Thank you in advance.
Upvotes: 0
Views: 1728
Reputation: 39834
"it's not suitable for such high frequency tasks (or not even supported)"
- this is not exactly correct.
Cron jobs can run at intervals as low as 1 minute, see The schedule format:
The following are examples of schedules:
every 12 hours every 5 minutes from 10:00 to 14:00 every day 00:00 every monday 09:00 2nd,third mon,wed,thu of march 17:00 1st monday of sep,oct,nov 17:00 1 of jan,april,july,oct 00:00
If you don't need to run a recurring job at a specific time, but instead only need to run it at regular intervals, use the form:
every N (hours|mins|minutes) ["from" (time) "to" (time)]
So for 1 min interval you can use:
every 1 minutes
If you need lower than 1 minute intervals you can use the deferred library - tasks can be delayed from the enqueueing moment with time values specified in seconds:
deferred.defer(do_something_expensive, "Foobie bletch", 12, _countdown=30, _queue="myqueue")
The answer to the last questions really depends on how you want your app to behave: have the data immediately available for the client app when the client app starts or have the client app wait until the backend collects the data.

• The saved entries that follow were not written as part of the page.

(* ===== verification/Session.v ===== *)
(** The life of a session, at both ends: internal/peer/client.go, the session
    side of internal/peer/server.go and endpoint.go, and the goroutines of
    internal/peer/conn.go.

    Each function is the tree of the calls it makes.  Sockets, listeners and
    connections are addresses; what a call on a connection, the pool or the wire
    does is defined in Conn.v, Register.v and Record.v.  A goroutine is started
    by an event that names it, and has a tree of its own.  Logging is left out. *)

From ITree Require Import ITree.
From S2P Require Import Prelude Bytes Message Conf Conn Endpoint Interact.
Local Open Scope call_scope.
Local Open Scope Z_scope.

(** What runs the jobs the other side starts. *)
Inductive serveFunc : Type := ServeRelay | ServeProvide.
#[export] Instance serveFunc_eq_dec : EqDecision serveFunc.
Proof. solve_decision. Defined.

Inductive goroutine : Type :=
  | GoFailWhenDone (c : nat)
  | GoPong (c : nat)
  | GoPing (c : nat)
  | GoServePort (service : string) (l : nat)
  | GoCloseWhenDone (l : nat)
  | GoAccept (raw : nat)
  | GoSelfServer (remote : nat)
  | GoSelfClient (local : nat).

Inductive sessE : Type -> Type :=
  (* sockets *)
  | SListen (address : string) : sessE (result string nat)
  | SAccept (l : nat) : sessE (result string nat)
  | SCloseListener (l : nat) : sessE unit
  | SCloseServer (l : nat) : sessE unit              (* the http.Server on it *)
  | SDial (address : string) : sessE (result string nat)
  | SPipe : sessE (nat * nat)
  | SDeadline (raw : nat) (idle : bool) : sessE unit (* idleTimeout from now, or none *)
  | SHandshake (raw : nat) (secret : list byte) (initiator : bool) : sessE (result wire_error unit)
  | SCloseRaw (raw : nat) : sessE unit
  (* connections *)
  | SNewConn (raw : nat) (role : Role) (peer : string) : sessE nat
  | SReadHello (c : nat) : sessE (result conn_error Hello)
  | SSetPeer (c : nat) (name : string) : sessE unit
  | SSend (c : nat) (m : Message) : sessE (option conn_error)
  | SReadTurn (c : nat) (serve : serveFunc) : sessE (result conn_error unit)   (* Conn.run_turn *)
  | SFail (c : nat) (e : conn_error) : sessE unit
  (* the pool, and the list SIGUSR1 prints *)
  | SRegister (c : nat) (h : Hello) : sessE (result string (list nat))
  | SRemove (a : nat) : sessE unit
  | SAddPeer (c : nat) : sessE unit
  | SRemovePeer (c : nat) : sessE unit
  (* the endpoint *)
  | SAttach (c : option nat) : sessE unit
  (* contexts, time and goroutines *)
  | SCtxErr : sessE bool
  | SCtxWait : sessE unit                            (* <-ctx.Done() *)
  | SStop : sessE unit                               (* the context's cancel *)
  | SWakePong (c : nat) : sessE bool                 (* a PING to answer, or the context's end *)
  | STick : sessE bool                               (* pingEvery has passed, or the context's end *)
  | STimer (d : Z) : sessE bool                      (* the timer, or the context's end *)
  | SInt63 : sessE Z
  | SGo (g : goroutine) : sessE unit.

Abbreviation sess_m := (itree sessE).

(** ** internal/peer/conn.go: the goroutines of a connection *)
Definition Close_conn (c : nat) : sess_m unit := call! _ := SFail c ErrClosed in Ret tt.

Definition fail_when_done (c : nat) : sess_m unit :=
  call! _ := SCtxWait in
  call! _ := SFail c (CtxEnded "context canceled") in Ret tt.

(** [pong] *)
Definition pong (c : nat) : sess_m unit :=
  ITree.iter (fun _ =>
    call! asked := SWakePong c in
    if (asked : bool) then
      call! e := SSend c MPong in
      match e with Some _ => Ret (inr tt) | None => Ret (inl tt) end
    else Ret (inr tt)) tt.

(** [ping] *)
Definition ping (c : nat) : sess_m unit :=
  ITree.iter (fun _ =>
    call! ticked := STick in
    if (ticked : bool) then
      call! e := SSend c MPing in
      match e with Some _ => Ret (inr tt) | None => Ret (inl tt) end
    else Ret (inr tt)) tt.

(** [run]: returns only when the connection has ended. *)
Definition run_conn (c : nat) (serve : serveFunc) : sess_m conn_error :=
  deferred (call! _ := SStop in Ret tt) (
    call! _ := SGo (GoFailWhenDone c) in
    call! _ := SGo (GoPong c) in
    ITree.iter (fun _ =>
      call! r := SReadTurn c serve in
      match r with Ok _ => Ret (inl tt) | Err e => Ret (inr e) end) tt).

(** ** internal/peer/endpoint.go *)
Inductive run_error : Type :=
  | ListenErr (address why : string)
  | ConsumeErr (service why : string)
  | AcceptErr (why : string).

(** [Close]: the HTTP servers, then their listeners. *)
Fixpoint close_servers (ports : list nat) : sess_m unit :=
  match ports with
  | [] => Ret tt
  | l :: ports => call! _ := SCloseServer l in close_servers ports
  end.
Fixpoint close_listeners (ports : list nat) : sess_m unit :=
  match ports with
  | [] => Ret tt
  | l :: ports => call! _ := SCloseListener l in close_listeners ports
  end.
Definition Endpoint_Close (ports : list nat) : sess_m unit :=
  do! _ := close_servers ports in close_listeners ports.

(** [Start]: the ports opened, which [Close] shuts. *)
Fixpoint open_ports (cs : list Consume) (ports : list nat) : sess_m (result run_error (list nat)) :=
  match cs with
  | [] => Ret (Ok ports)
  | s :: cs =>
      call! r := SListen (cons_Listen s) in
      match r with
      | Err e =>
          do! _ := Endpoint_Close ports in
          Ret (Err (ConsumeErr (cons_Service s) e))
      | Ok l =>
          call! _ := SGo (GoServePort (cons_Service s) l) in
          open_ports cs (ports ++ [l])
      end
  end.
Definition Endpoint_Start (cfg : Conf) : sess_m (result run_error (list nat)) := open_ports (cf_Consume cfg) [].

(** [Serve] *)
Definition Endpoint_Serve (cfg : Conf) (c : nat) : sess_m conn_error :=
  call! e := SSend c (MHello (hello (NewEndpoint cfg))) in
  match e with
  | Some e => Ret e
  | None =>
      call! _ := SAttach (Some c) in
      deferred (call! _ := SAttach None in Ret tt)
        (deferred (Close_conn c) (run_conn c ServeProvide))
  end.

(** ** internal/peer/client.go *)
Definition second : Z := 1000000000.
Definition backoffFirst : Z := second.
Definition backoffLongest : Z := 60 * second.

(** [rand.Int63n]: the generator's number, brought into range. *)
Definition Int63n (n : Z) : sess_m Z := call! v := SInt63 in Ret (v mod n).

Definition jitter (d : Z) : sess_m Z :=
  do! extra := Int63n (Z.quot d 2 + 1) in Ret (Z.quot d 2 + extra).

Definition sleep (d : Z) : sess_m bool := call! woken := STimer d in Ret woken.

Inductive session_error : Type :=
  | DialErr (why : string)
  | HandshakeErr (e : wire_error)
  | ConnErr (e : conn_error).

Definition session (cfg : Conf) : sess_m (bool * session_error) :=
  call! r := SDial (cf_Server cfg) in
  match r with
  | Err e => Ret (false, DialErr e)
  | Ok raw =>
      deferred (call! _ := SCloseRaw raw in Ret tt) (
        call! _ := SDeadline raw true in
        call! h := SHandshake raw (cf_Secret cfg) true in
        match h with
        | Err e => Ret (false, HandshakeErr e)
        | Ok _ =>
            call! _ := SDeadline raw false in
            call! c := SNewConn raw RoleClient (cf_Server cfg) in
            do! e := Endpoint_Serve cfg c in
            Ret (true, ConnErr e)
        end)
  end.

(** One turn of [Run]'s loop. *)
Definition client_turn (cfg : Conf) (backoff : Z) : sess_m (Z + option run_error) :=
  call! ended := SCtxErr in
  if (ended : bool) then Ret (inr None)
  else
    do! (connected, _) := session cfg in
    call! ended := SCtxErr in
    if (ended : bool) then Ret (inr None)
    else
      let backoff := if (connected : bool) then backoffFirst else backoff in
      do! d := jitter backoff in
      do! woken := sleep d in
      if negb woken then Ret (inr None)
      else Ret (inl (Z.min (backoff * 2) backoffLongest)).

Definition Client_Run (cfg : Conf) : sess_m (option run_error) :=
  do! r := Endpoint_Start cfg in
  match r with
  | Err e => Ret (Some e)
  | Ok ports => deferred (Endpoint_Close ports) (ITree.iter (client_turn cfg) backoffFirst)
  end.

(** ** internal/peer/server.go *)

(** The loop [handle] defers. *)
Fixpoint remove_all (added : list nat) : sess_m unit :=
  match added with
  | [] => Ret tt
  | a :: added => call! _ := SRemove a in remove_all added
  end.

Definition handle (c : nat) : sess_m unit :=
  deferred (Close_conn c) (
    call! h := SReadHello c in
    match h with
    | Err _ => Ret tt
    | Ok h =>
        call! _ := SSetPeer c (hello_Name h) in
        call! r := SRegister c h in
        match r with
        | Err _ => Ret tt
        | Ok providers =>
            deferred (remove_all providers) (
              call! _ := SAddPeer c in
              deferred (call! _ := SRemovePeer c in Ret tt) (
                deferred (call! _ := SStop in Ret tt) (
                  call! _ := SGo (GoPing c) in
                  do! _ := run_conn c ServeRelay in
                  Ret tt)))
        end
    end).

Definition accept (cfg : Conf) (raw : nat) : sess_m unit :=
  call! _ := SDeadline raw true in
  call! h := SHandshake raw (cf_Secret cfg) false in
  match h with
  | Err _ => call! _ := SCloseRaw raw in Ret tt
  | Ok _ =>
      call! _ := SDeadline raw false in
      deferred (call! _ := SCloseRaw raw in Ret tt) (
        call! c := SNewConn raw RoleServer "" in handle c)
  end.

(** The two goroutines of [serveSelf]. *)
Definition self_server (remote : nat) : sess_m unit :=
  deferred (call! _ := SCloseRaw remote in Ret tt) (
    call! c := SNewConn remote RoleServer "" in handle c).

Definition self_client (cfg : Conf) (local : nat) : sess_m unit :=
  deferred (call! _ := SCloseRaw local in Ret tt) (
    call! c := SNewConn local RoleClient (cf_Name cfg) in
    do! _ := Endpoint_Serve cfg c in Ret tt).

Definition serveSelf (cfg : Conf) : sess_m unit :=
  match cf_Provide cfg, cf_Consume cfg with
  | [], [] => Ret tt
  | _, _ =>
      call! (local, remote) := SPipe in
      call! _ := SGo (GoSelfServer remote) in
      call! _ := SGo (GoSelfClient local) in Ret tt
  end.

Definition close_when_done (l : nat) : sess_m unit :=
  call! _ := SCtxWait in
  call! _ := SCloseListener l in Ret tt.

Definition Server_Run (cfg : Conf) : sess_m (option run_error) :=
  call! r := SListen (cf_Listen cfg) in
  match r with
  | Err e => Ret (Some (ListenErr (cf_Listen cfg) e))
  | Ok l =>
      deferred (call! _ := SCloseListener l in Ret tt) (
        do! r := Endpoint_Start cfg in
        match r with
        | Err e => Ret (Some e)
        | Ok ports =>
            deferred (Endpoint_Close ports) (
              do! _ := serveSelf cfg in
              call! _ := SGo (GoCloseWhenDone l) in
              ITree.iter (fun _ =>
                call! r := SAccept l in
                match r with
                | Err e =>
                    call! ended := SCtxErr in
                    Ret (inr (if (ended : bool) then None else Some (AcceptErr e)))
                | Ok raw => call! _ := SGo (GoAccept raw) in Ret (inl tt)
                end) tt)
        end)
  end.

(** What each goroutine runs; the HTTP server on a port is Go's, and calls
    [consume] of Consume.v. *)
Definition goroutine_body (cfg : Conf) (g : goroutine) : sess_m unit :=
  match g with
  | GoFailWhenDone c => fail_when_done c
  | GoPong c => pong c
  | GoPing c => ping c
  | GoServePort _ _ => Ret tt
  | GoCloseWhenDone l => close_when_done l
  | GoAccept raw => accept cfg raw
  | GoSelfServer remote => self_server remote
  | GoSelfClient local => self_client cfg local
  end.

(** ** The consume ports, whatever watches

    [st ports servers] is the automaton's state with these listeners open and
    HTTP servers on these of them. *)
Section Ports.
Context {S : Type} (mon : forall X, sessE X -> X -> S -> option S) (cfg : Conf) (st : list nat -> list nat -> S).
Context (opens : forall ports x r, cf_Consume cfg !! length ports = Some x ->
  mon _ (SListen (cons_Listen x)) r (st ports ports) =
    Some (match r with Ok l => st (ports ++ [l]) ports | Err _ => st ports ports end)).
Context (serves : forall ports x l, cf_Consume cfg !! length ports = Some x ->
  mon _ (SGo (GoServePort (cons_Service x) l)) tt (st (ports ++ [l]) ports) = Some (st (ports ++ [l]) (ports ++ [l]))).
Context (stops : forall ports l servers, mon _ (SCloseServer l) tt (st ports (l :: servers)) = Some (st ports servers)).
Context (closes : forall l ports, mon _ (SCloseListener l) tt (st (l :: ports) []) = Some (st ports [])).

Lemma ok_close_servers ports servers : ok mon (close_servers servers) (st ports servers) (fun _ s => s = st ports []).
Proof. induction servers as [|l servers IH]; [by apply ok_ret|]. apply ok_call. intros []. eauto. Qed.

Lemma ok_close_listeners ports : ok mon (close_listeners ports) (st ports []) (fun _ s => s = st [] []).
Proof. induction ports as [|l ports IH]; [by apply ok_ret|]. apply ok_call. intros []. eauto. Qed.

Lemma ok_Close ports : ok mon (Endpoint_Close ports) (st ports ports) (fun _ s => s = st [] []).
Proof. eapply ok_bind; [apply ok_close_servers|]. intros [] s ->. apply ok_close_listeners. Qed.

(** The error names a port that was to be opened. *)
Definition not_opened (e : run_error) : Prop :=
  exists x why, x ∈ cf_Consume cfg /\ e = ConsumeErr (cons_Service x) why.

Lemma ok_open_ports before cs ports :
  cf_Consume cfg = before ++ cs -> length ports = length before ->
  ok mon (open_ports cs ports) (st ports ports)
    (fun r s => match r with
      | Ok ports => length ports = length (cf_Consume cfg) /\ s = st ports ports
      | Err e => not_opened e /\ s = st [] []
      end).
Proof.
  revert before ports. induction cs as [|x cs IH]; intros before ports Hcs Hl; cbn [open_ports].
  - apply ok_ret. split; [by rewrite Hcs, app_nil_r | done].
  - assert (cf_Consume cfg !! length ports = Some x) as Hx by (by rewrite Hcs, Hl, list_lookup_middle).
    apply ok_call. intros r. eexists. split; [by apply opens|]. destruct r as [l|e].
    + apply ok_call. intros []. eexists. split; [by apply serves|].
      apply (IH (before ++ [x])); [by rewrite <- app_assoc | by rewrite !length_app, Hl].
    + eapply ok_bind; [apply ok_Close|]. intros [] s ->. apply ok_ret. split; [|done].
      exists x, e. split; [by eapply list_elem_of_lookup_2 | done].
Qed.

Lemma ok_Start :
  ok mon (Endpoint_Start cfg) (st [] [])
    (fun r s => match r with
      | Ok ports => length ports = length (cf_Consume cfg) /\ s = st ports ports
      | Err e => not_opened e /\ s = st [] []
      end).
Proof. by apply (ok_open_ports []). Qed.

End Ports.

If you're just relaying the collected data to the client either way is fine, there is no "common practice" (other than driven by higher costs for constant updates, of course). But if you plan to also offer results from processing historic data you'll probably have to go with constant updates (or maybe just during the market open hours).
Update:
The Task Queues are preferable to the deferred library, the deferred functionality is available using the optional countdown
or eta
arguments to taskqueue.add():
countdown -- Time in seconds into the future that this task should run or be leased. Defaults to zero. Do not specify this argument if you specified an eta.
eta -- A
datetime.datetime
that specifies the absolute earliest time at which the task should run. You cannot specify this argument if the countdown argument is specified. This argument can be time zone-aware or time zone-naive, or set to a time in the past. If the argument is set to None, the default value is now. For pull tasks, no worker can lease the task before the time indicated by the eta argument.